[Dataset items]
____

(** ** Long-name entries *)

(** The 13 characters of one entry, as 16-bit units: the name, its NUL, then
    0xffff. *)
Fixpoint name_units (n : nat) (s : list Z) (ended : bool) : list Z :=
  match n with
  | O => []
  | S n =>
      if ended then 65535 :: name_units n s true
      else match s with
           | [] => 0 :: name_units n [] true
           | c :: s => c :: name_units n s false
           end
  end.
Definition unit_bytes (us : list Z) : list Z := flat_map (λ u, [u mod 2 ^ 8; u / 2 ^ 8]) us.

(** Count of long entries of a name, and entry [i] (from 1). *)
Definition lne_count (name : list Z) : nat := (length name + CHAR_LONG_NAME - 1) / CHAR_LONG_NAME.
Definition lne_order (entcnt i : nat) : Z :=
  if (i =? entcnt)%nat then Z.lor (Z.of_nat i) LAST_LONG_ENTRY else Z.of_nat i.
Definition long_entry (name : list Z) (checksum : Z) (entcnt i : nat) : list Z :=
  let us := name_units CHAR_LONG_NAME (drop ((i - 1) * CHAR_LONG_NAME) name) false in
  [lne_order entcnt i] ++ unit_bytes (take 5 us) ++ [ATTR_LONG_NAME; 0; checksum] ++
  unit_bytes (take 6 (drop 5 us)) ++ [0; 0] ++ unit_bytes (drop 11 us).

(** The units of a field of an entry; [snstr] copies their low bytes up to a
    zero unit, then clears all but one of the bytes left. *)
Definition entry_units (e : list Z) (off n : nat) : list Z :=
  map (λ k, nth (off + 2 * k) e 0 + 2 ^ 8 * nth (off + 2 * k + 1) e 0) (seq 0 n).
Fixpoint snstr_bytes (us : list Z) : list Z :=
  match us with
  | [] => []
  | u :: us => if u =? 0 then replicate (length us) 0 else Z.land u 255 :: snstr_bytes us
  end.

____

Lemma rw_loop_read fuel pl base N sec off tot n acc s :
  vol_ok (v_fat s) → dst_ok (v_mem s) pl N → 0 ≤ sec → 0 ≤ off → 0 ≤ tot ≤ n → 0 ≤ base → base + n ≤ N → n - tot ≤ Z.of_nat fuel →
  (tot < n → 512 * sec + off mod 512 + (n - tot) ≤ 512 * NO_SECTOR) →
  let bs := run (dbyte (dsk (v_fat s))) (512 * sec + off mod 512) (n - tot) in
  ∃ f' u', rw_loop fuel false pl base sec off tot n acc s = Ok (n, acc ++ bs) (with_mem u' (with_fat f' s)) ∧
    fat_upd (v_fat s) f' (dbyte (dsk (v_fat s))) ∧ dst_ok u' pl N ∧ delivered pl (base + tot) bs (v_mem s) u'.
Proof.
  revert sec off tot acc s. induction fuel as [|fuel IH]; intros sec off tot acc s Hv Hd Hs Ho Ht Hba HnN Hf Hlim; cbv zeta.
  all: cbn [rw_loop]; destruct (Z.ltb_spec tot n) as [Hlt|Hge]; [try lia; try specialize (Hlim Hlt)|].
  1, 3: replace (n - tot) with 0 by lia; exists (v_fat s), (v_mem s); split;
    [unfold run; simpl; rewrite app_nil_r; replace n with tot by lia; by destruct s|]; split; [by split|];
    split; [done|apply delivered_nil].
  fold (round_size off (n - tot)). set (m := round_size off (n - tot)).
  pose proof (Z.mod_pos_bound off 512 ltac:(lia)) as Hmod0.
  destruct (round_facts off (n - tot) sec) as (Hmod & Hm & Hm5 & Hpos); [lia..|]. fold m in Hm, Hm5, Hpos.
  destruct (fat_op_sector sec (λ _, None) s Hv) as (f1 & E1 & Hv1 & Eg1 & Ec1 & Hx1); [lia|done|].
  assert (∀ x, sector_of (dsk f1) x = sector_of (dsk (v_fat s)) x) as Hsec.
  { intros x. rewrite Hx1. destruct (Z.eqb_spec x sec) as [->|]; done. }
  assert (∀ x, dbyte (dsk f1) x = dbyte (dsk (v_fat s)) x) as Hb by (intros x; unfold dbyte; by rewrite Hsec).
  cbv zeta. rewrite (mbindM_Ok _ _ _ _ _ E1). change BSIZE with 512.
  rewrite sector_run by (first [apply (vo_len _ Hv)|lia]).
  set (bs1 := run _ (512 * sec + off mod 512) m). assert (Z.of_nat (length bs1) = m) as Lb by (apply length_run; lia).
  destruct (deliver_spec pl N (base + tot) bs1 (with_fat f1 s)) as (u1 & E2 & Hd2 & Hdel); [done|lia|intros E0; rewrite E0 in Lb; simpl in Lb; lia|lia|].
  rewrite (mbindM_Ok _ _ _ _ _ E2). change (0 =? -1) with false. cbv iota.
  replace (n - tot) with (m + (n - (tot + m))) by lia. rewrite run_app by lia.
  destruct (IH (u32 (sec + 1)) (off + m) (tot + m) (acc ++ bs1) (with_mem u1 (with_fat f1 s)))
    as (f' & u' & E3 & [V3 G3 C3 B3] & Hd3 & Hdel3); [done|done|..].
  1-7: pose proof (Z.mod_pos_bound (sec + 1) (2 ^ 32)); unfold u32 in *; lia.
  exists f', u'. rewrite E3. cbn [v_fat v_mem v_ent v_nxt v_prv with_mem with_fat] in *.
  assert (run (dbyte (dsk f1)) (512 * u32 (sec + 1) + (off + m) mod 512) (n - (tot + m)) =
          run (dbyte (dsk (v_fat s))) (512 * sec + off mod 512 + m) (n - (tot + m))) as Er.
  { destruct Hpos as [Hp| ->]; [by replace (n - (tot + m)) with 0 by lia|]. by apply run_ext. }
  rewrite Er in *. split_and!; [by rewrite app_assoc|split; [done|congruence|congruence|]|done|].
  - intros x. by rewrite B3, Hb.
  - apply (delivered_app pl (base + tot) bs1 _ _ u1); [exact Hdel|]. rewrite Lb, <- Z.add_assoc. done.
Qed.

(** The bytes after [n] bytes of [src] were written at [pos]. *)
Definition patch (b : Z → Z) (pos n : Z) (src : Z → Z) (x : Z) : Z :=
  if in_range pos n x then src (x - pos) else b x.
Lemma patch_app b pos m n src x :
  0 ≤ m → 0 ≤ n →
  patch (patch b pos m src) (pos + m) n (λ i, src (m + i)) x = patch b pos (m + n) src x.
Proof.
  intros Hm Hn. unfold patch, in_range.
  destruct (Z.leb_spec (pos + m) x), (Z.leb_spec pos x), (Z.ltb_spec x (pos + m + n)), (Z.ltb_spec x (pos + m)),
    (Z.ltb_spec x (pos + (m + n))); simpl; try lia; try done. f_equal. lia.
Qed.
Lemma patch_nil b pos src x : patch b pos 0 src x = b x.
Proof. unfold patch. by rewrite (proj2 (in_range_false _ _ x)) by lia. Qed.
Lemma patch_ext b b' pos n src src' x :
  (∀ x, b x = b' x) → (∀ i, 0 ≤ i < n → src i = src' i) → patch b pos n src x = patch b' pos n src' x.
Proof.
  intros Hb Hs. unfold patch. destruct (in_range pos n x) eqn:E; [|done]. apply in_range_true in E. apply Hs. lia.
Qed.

____

§ **TASK REQUIREMENTS**: Look through the data above and return exactly the lines from the one that contains "assert (∀ x, sector_of" to the one that contains "assert (run (dbyte", inclusive, with nothing else.

§ **ANSWER FOR THE TASK**:
  assert (∀ x, sector_of (dsk f1) x = sector_of (dsk (v_fat s)) x) as Hsec.
  { intros x. rewrite Hx1. destruct (Z.eqb_spec x sec) as [->|]; done. }
  assert (∀ x, dbyte (dsk f1) x = dbyte (dsk (v_fat s)) x) as Hb by (intros x; unfold dbyte; by rewrite Hsec).
  cbv zeta. rewrite (mbindM_Ok _ _ _ _ _ E1). change BSIZE with 512.
  rewrite sector_run by (first [apply (vo_len _ Hv)|lia]).
  set (bs1 := run _ (512 * sec + off mod 512) m). assert (Z.of_nat (length bs1) = m) as Lb by (apply length_run; lia).
  destruct (deliver_spec pl N (base + tot) bs1 (with_fat f1 s)) as (u1 & E2 & Hd2 & Hdel); [done|lia|intros E0; rewrite E0 in Lb; simpl in Lb; lia|lia|].
  rewrite (mbindM_Ok _ _ _ _ _ E2). change (0 =? -1) with false. cbv iota.
  replace (n - tot) with (m + (n - (tot + m))) by lia. rewrite run_app by lia.
  destruct (IH (u32 (sec + 1)) (off + m) (tot + m) (acc ++ bs1) (with_mem u1 (with_fat f1 s)))
    as (f' & u' & E3 & [V3 G3 C3 B3] & Hd3 & Hdel3); [done|done|..].
  1-7: pose proof (Z.mod_pos_bound (sec + 1) (2 ^ 32)); unfold u32 in *; lia.
  exists f', u'. rewrite E3. cbn [v_fat v_mem v_ent v_nxt v_prv with_mem with_fat] in *.
  assert (run (dbyte (dsk f1)) (512 * u32 (sec + 1) + (off + m) mod 512) (n - (tot + m)) =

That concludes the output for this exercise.